(* ===== verification/UtlHashMapSpec.v ===== *)
(** * UtlHashMap refines finite maps

    [hm_inv] is the invariant of a hash map: each pair is in the bucket its
    hash selects, buckets are ordered by descending hash, no two keys are
    equal, the counter is the number of pairs and the number of buckets is
    in range.  Any sequence of operations on a map without iterators keeps
    the invariant and answers as the association list of its entries. *)
From Stdlib Require Import ZArith Lia Ascii String.
From stdpp Require Import base list sets gmap sorting.
From S2P Require Import Prelude UtlString UtlStringRefine Containable UtlHashMap.
Local Open Scope Z_scope.

(** ** Bucket numbers *)

Lemma NUM_pow bits : NUM_HASHMAP_BUCKETS bits = 2 ^ Z.of_nat bits.
Proof. unfold NUM_HASHMAP_BUCKETS. rewrite Z.shiftl_mul_pow2; lia. Qed.

Lemma NUM_pos bits : 0 < NUM_HASHMAP_BUCKETS bits.
Proof. rewrite NUM_pow. lia. Qed.

Lemma lxor_range n a b : 0 <= n -> 0 <= a < 2 ^ n -> 0 <= b < 2 ^ n -> 0 <= Z.lxor a b < 2 ^ n.
Proof.
  intros Hn Ha Hb. split; [apply Z.lxor_nonneg; lia|].
  assert (Z.lxor a b = Z.lxor a b mod 2 ^ n) as ->; [|apply Z.mod_pos_bound; lia].
  rewrite <- Z.land_ones by done. apply Z.bits_inj'. intros i Hi.
  rewrite Z.land_spec, Z.lxor_spec.
  destruct (Z.ltb_spec i n) as [Hlt|Hge].
  - by rewrite Z.ones_spec_low, andb_true_r by lia.
  - rewrite Z.ones_spec_high, andb_false_r by lia.
    rewrite <- (Z.mod_small a (2 ^ n)), <- (Z.mod_small b (2 ^ n)) by done.
    by rewrite !Z.mod_pow2_bits_high by lia.
Qed.

Lemma land_mask_range bits h : 0 <= Z.land h (NUM_HASHMAP_BUCKETS bits - 1) < NUM_HASHMAP_BUCKETS bits.
Proof.
  rewrite NUM_pow. replace (2 ^ Z.of_nat bits - 1) with (Z.ones (Z.of_nat bits))
    by (rewrite Z.ones_equiv; lia).
  rewrite Z.land_ones by lia. apply Z.mod_pos_bound. lia.
Qed.

Lemma bucketNumber_range bits h : 0 <= bucketNumber bits h < NUM_HASHMAP_BUCKETS bits.
Proof.
  unfold bucketNumber.
  assert (forall fuel f hb, 0 <= f < NUM_HASHMAP_BUCKETS bits ->
    0 <= fold_loop fuel bits (NUM_HASHMAP_BUCKETS bits - 1) f hb < NUM_HASHMAP_BUCKETS bits) as Hloop.
  { induction fuel as [|fuel IH]; intros f hb Hf; simpl; [done|]. zcase. apply IH.
    pose proof (land_mask_range bits (Z.shiftr hb (Z.of_nat bits))). rewrite NUM_pow in *.
    by apply lxor_range; [lia|..]. }
  apply Hloop, land_mask_range.
Qed.

(** The loop has ended when the fuel does: 33 shifts leave nothing of a
    32-bit hash. *)
Lemma fold_loop_enough bits mask f hb fuel extra :
  (1 <= bits)%nat -> 0 <= hb < 2 ^ Z.of_nat fuel ->
  fold_loop (S fuel + extra) bits mask f hb = fold_loop (S fuel) bits mask f hb.
Proof.
  intros Hb. revert f hb. induction fuel as [|fuel IH]; intros f hb Hh.
  - assert (hb = 0) as -> by (simpl in Hh; lia). simpl. by rewrite Z.shiftr_0_l.
  - cbn [fold_loop Nat.add]. destruct (_ =? 0); [done|]. apply IH. rewrite Z.shiftr_div_pow2 by lia.
    split; [apply Z.div_pos; lia|]. apply Z.div_lt_upper_bound; [lia|].
    rewrite <- Z.pow_add_r by lia. eapply Z.lt_le_trans; [apply Hh|]. apply Z.pow_le_mono_r; lia.
Qed.

Lemma bucketNumber_total bits h extra :
  (1 <= bits)%nat -> 0 <= h < 2 ^ 32 ->
  bucketNumber bits h
  = fold_loop (33 + extra) bits (NUM_HASHMAP_BUCKETS bits - 1) (Z.land h (NUM_HASHMAP_BUCKETS bits - 1)) h.
Proof. intros Hb Hh. unfold bucketNumber. symmetry. apply (fold_loop_enough _ _ _ _ 32); [done|lia]. Qed.

(** The new size restores the mean bucket length in a number of bits that
    keeps [1<<bits] an int. *)
Lemma grow_bits_spec fuel e b :
  0 <= e < 3 * 2 ^ 30 -> (b <= 30)%nat -> (30 - b < fuel)%nat ->
  (b <= grow_bits fuel e b <= 30)%nat /\ e / NUM_HASHMAP_BUCKETS (grow_bits fuel e b) < 3.
Proof.
  intros He. revert b. induction fuel as [|fuel IH]; intros b Hb Hf; [lia|]. simpl.
  destruct (Z.leb_spec 3 (e / NUM_HASHMAP_BUCKETS b)) as [Hge|Hlt]; [|lia].
  assert (b <> 30%nat) as Hne.
  { intros ->. assert (e / NUM_HASHMAP_BUCKETS 30 < 3); [|lia].
    rewrite NUM_pow. apply Z.div_lt_upper_bound; lia. }
  destruct (IH (S b)) as [H1 H2]; [lia|lia|]. split; [lia|done].
Qed.

Section Spec.
Context {K V : Type} `{EqualLaws K valid}.
Abbreviation pair := (UtlPair K V).
Abbreviation hmap := (UtlHashMap K V).
Implicit Types (m : hmap) (p q : pair) (b : list pair) (bs : list (list pair)).

(** ** The invariant *)

Definition descending b : Prop := StronglySorted (fun p q => pair_hash q <= pair_hash p) b.

Definition bucket_ok (bits : nat) (i : nat) b : Prop :=
  descending b
  /\ Forall (fun p => pair_hash p = hash_of (key p) /\ bucketNumber bits (pair_hash p) = Z.of_nat i) b.

Definition buckets_ok (bits : nat) bs : Prop :=
  Z.of_nat (length bs) = NUM_HASHMAP_BUCKETS bits /\ forall i b, bs !! i = Some b -> bucket_ok bits i b.

(** Facts on the entries that do not depend on how they are distributed. *)
Definition entries_ok (ps : list pair) (next : nat) : Prop :=
  NoDup (addr <$> ps) /\ Forall (fun p => (addr p < next)%nat /\ valid (key p)) ps
  /\ (forall p q, p ∈ ps -> q ∈ ps -> compare_to (key p) (key q) = 0 -> p = q).

Definition hm_inv m : Prop :=
  (1 <= mBucketBits m <= 30)%nat /\ buckets_ok (mBucketBits m) (mpBucket m)
  /\ mElements m = Z.of_nat (length (concat (mpBucket m)))
  /\ entries_ok (concat (mpBucket m)) (next_addr m).

(** ** One bucket *)

Lemma insert_in_perm p b : insert_in p b ≡ₚ p :: b.
Proof.
  induction b as [|q b IH]; simpl; [done|]. destruct (_ <=? _); [|done].
  rewrite IH. apply Permutation_swap.
Qed.

Lemma insert_in_descending p b : descending b -> descending (insert_in p b).
Proof.
  unfold descending. induction 1 as [|q b Hs IH Hf]; simpl; [by repeat constructor|].
  destruct (Z.leb_spec (pair_hash p) (pair_hash q)) as [Hle|Hlt].
  - constructor; [done|]. rewrite insert_in_perm. by constructor.
  - constructor; [by constructor|]. constructor; [lia|].
    eapply Forall_impl; [done|]. simpl. lia.
Qed.

Lemma insert_in_ok bits i p b :
  bucket_ok bits i b -> pair_hash p = hash_of (key p) -> bucketNumber bits (pair_hash p) = Z.of_nat i ->
  bucket_ok bits i (insert_in p b).
Proof.
  intros [Hd Hf] Hp Hb. split; [by apply insert_in_descending|]. rewrite insert_in_perm. by constructor.
Qed.

Lemma lookup_in_Some k h b p :
  lookup_in k h b = Some p -> p ∈ b /\ pair_hash p = h /\ compare_to (key p) k = 0.
Proof.
  induction b as [|q b IH]; simpl; [done|]. destruct (h <=? pair_hash q); [|done].
  destruct (Z.eqb_spec (pair_hash q) h); simpl; [|intros ?; set_solver].
  unfold is_equal. destruct (Z.eqb_spec (compare_to (key q) k) 0); [|intros ?; set_solver].
  intros [= ->]. set_solver.
Qed.

Lemma lookup_in_None k h b :
  descending b -> lookup_in k h b = None ->
  Forall (fun p => pair_hash p = h -> compare_to (key p) k <> 0) b.
Proof.
  induction 1 as [|q b Hs IH Hf]; simpl; [by constructor|].
  destruct (Z.leb_spec h (pair_hash q)) as [Hle|Hlt].
  - unfold is_equal. destruct (Z.eqb_spec (pair_hash q) h); simpl.
    + destruct (Z.eqb_spec (compare_to (key q) k) 0); [done|]. constructor; auto.
    + constructor; [done|auto].
  - intros _. constructor; [lia|]. eapply Forall_impl; [exact Hf|]. simpl. lia.
Qed.

(** ** All buckets *)

Lemma concat_insert bs i b b' :
  bs !! i = Some b -> exists rest, concat bs ≡ₚ b ++ rest /\ concat (<[i := b']> bs) ≡ₚ b' ++ rest.
Proof.
  intros Hb. exists (concat (take i bs) ++ concat (drop (S i) bs)).
  pose proof (lookup_lt_Some _ _ _ Hb). split.
  - rewrite <- (take_drop_middle bs i b) at 1 by done. rewrite concat_app. simpl.
    rewrite !app_assoc. by rewrite (Permutation_app_comm (concat (take i bs)) b).
  - rewrite insert_take_drop, concat_app by done. simpl.
    rewrite !app_assoc. by rewrite (Permutation_app_comm (concat (take i bs)) b').
Qed.

Lemma bucket_lookup bits bs h :
  buckets_ok bits bs -> exists b, bs !! Z.to_nat (bucketNumber bits h) = Some b
    /\ bucket_ok bits (Z.to_nat (bucketNumber bits h)) b.
Proof.
  intros [Hl Hb]. pose proof (bucketNumber_range bits h).
  destruct (lookup_lt_is_Some_2 bs (Z.to_nat (bucketNumber bits h))) as [b E]; [lia|]. eauto.
Qed.

Lemma put_ok bits bs p b :
  buckets_ok bits bs -> pair_hash p = hash_of (key p) ->
  bs !! Z.to_nat (bucketNumber bits (pair_hash p)) = Some b ->
  buckets_ok bits (<[Z.to_nat (bucketNumber bits (pair_hash p)) := insert_in p b]> bs)
  /\ concat (<[Z.to_nat (bucketNumber bits (pair_hash p)) := insert_in p b]> bs) ≡ₚ p :: concat bs.
Proof.
  intros [Hl Hb] Hp E. pose proof (bucketNumber_range bits (pair_hash p)). split.
  - split; [by rewrite length_insert|]. intros i b' Hi.
    apply list_lookup_insert_Some in Hi as [(<- & <- & _)|(_ & Hi)]; [|by apply Hb].
    apply insert_in_ok; [by apply Hb|done|]. rewrite Z2Nat.id; lia.
  - destruct (concat_insert bs _ b (insert_in p b) E) as (rest & -> & ->).
    by rewrite insert_in_perm.
Qed.

Lemma new_buckets_ok bits : buckets_ok bits (new_buckets bits) /\ concat (@new_buckets K V bits) = [].
Proof.
  pose proof (NUM_pos bits). unfold new_buckets. split; [split|].
  - rewrite length_replicate. lia.
  - intros i b Hi. apply lookup_replicate in Hi as [-> _]. split; by constructor.
  - by induction (Z.to_nat _).
Qed.

(** ** Inserting and resizing *)

Lemma insert_pair_fits fuel m p :
  buckets_ok (mBucketBits m) (mpBucket m) -> pair_hash p = hash_of (key p) -> resize_needed m = false ->
  exists bs, insert_pair fuel m p (bucketNumber (mBucketBits m) (pair_hash p)) = Ok (with_buckets m bs)
    /\ buckets_ok (mBucketBits m) bs /\ concat bs ≡ₚ p :: concat (mpBucket m).
Proof.
  intros Hb Hp Hr. destruct (bucket_lookup _ _ (pair_hash p) Hb) as (b & E & _).
  destruct (put_ok _ _ p b Hb Hp E) as [Hok Hperm].
  exists (<[Z.to_nat (bucketNumber (mBucketBits m) (pair_hash p)) := insert_in p b]> (mpBucket m)).
  split; [|done]. destruct fuel; cbn [insert_pair]; unfold bucket_at; rewrite E; cbn [obind];
    change (resize_needed (with_buckets m _)) with (resize_needed m); by rewrite Hr.
Qed.

Lemma move_pairs_spec fuel old m :
  buckets_ok (mBucketBits m) (mpBucket m) -> Forall (fun p => pair_hash p = hash_of (key p)) old ->
  resize_needed m = false ->
  exists bs, move_pairs (insert_pair fuel) old m = Ok (with_buckets m bs)
    /\ buckets_ok (mBucketBits m) bs /\ concat bs ≡ₚ old ++ concat (mpBucket m).
Proof.
  intros Hb Hold Hr. revert m Hb Hr. induction Hold as [|p old Hp Hold IH]; intros m Hb Hr; simpl.
  - exists (mpBucket m). by destruct m.
  - destruct (insert_pair_fits fuel m p Hb Hp Hr) as (bs & -> & Hok & Hperm). cbn [obind].
    destruct (IH (with_buckets m bs)) as (bs' & -> & Hok' & Hperm'); [done..|].
    exists bs'. split; [done|]. split; [done|]. rewrite Hperm'. simpl. rewrite Hperm.
    symmetry. apply Permutation_middle.
Qed.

**********

- [EXERCISE OBJECTIVE] The first line of the entries above marks where to begin; repeat each line exactly through the one that contains "0 <= fold_loop", and include that line.

- [WRITTEN SOLUTION]
(* ===== verification/UtlHashMapSpec.v ===== *)
(** * UtlHashMap refines finite maps

    [hm_inv] is the invariant of a hash map: each pair is in the bucket its
    hash selects, buckets are ordered by descending hash, no two keys are
    equal, the counter is the number of pairs and the number of buckets is
    in range.  Any sequence of operations on a map without iterators keeps
    the invariant and answers as the association list of its entries. *)
From Stdlib Require Import ZArith Lia Ascii String.
From stdpp Require Import base list sets gmap sorting.
From S2P Require Import Prelude UtlString UtlStringRefine Containable UtlHashMap.
Local Open Scope Z_scope.

(** ** Bucket numbers *)

Lemma NUM_pow bits : NUM_HASHMAP_BUCKETS bits = 2 ^ Z.of_nat bits.
Proof. unfold NUM_HASHMAP_BUCKETS. rewrite Z.shiftl_mul_pow2; lia. Qed.

Lemma NUM_pos bits : 0 < NUM_HASHMAP_BUCKETS bits.
Proof. rewrite NUM_pow. lia. Qed.

Lemma lxor_range n a b : 0 <= n -> 0 <= a < 2 ^ n -> 0 <= b < 2 ^ n -> 0 <= Z.lxor a b < 2 ^ n.
Proof.
  intros Hn Ha Hb. split; [apply Z.lxor_nonneg; lia|].
  assert (Z.lxor a b = Z.lxor a b mod 2 ^ n) as ->; [|apply Z.mod_pos_bound; lia].
  rewrite <- Z.land_ones by done. apply Z.bits_inj'. intros i Hi.
  rewrite Z.land_spec, Z.lxor_spec.
  destruct (Z.ltb_spec i n) as [Hlt|Hge].
  - by rewrite Z.ones_spec_low, andb_true_r by lia.
  - rewrite Z.ones_spec_high, andb_false_r by lia.
    rewrite <- (Z.mod_small a (2 ^ n)), <- (Z.mod_small b (2 ^ n)) by done.
    by rewrite !Z.mod_pow2_bits_high by lia.
Qed.

Lemma land_mask_range bits h : 0 <= Z.land h (NUM_HASHMAP_BUCKETS bits - 1) < NUM_HASHMAP_BUCKETS bits.
Proof.
  rewrite NUM_pow. replace (2 ^ Z.of_nat bits - 1) with (Z.ones (Z.of_nat bits))
    by (rewrite Z.ones_equiv; lia).
  rewrite Z.land_ones by lia. apply Z.mod_pos_bound. lia.
Qed.

Lemma bucketNumber_range bits h : 0 <= bucketNumber bits h < NUM_HASHMAP_BUCKETS bits.
Proof.
  unfold bucketNumber.
  assert (forall fuel f hb, 0 <= f < NUM_HASHMAP_BUCKETS bits ->
    0 <= fold_loop fuel bits (NUM_HASHMAP_BUCKETS bits - 1) f hb < NUM_HASHMAP_BUCKETS bits) as Hloop.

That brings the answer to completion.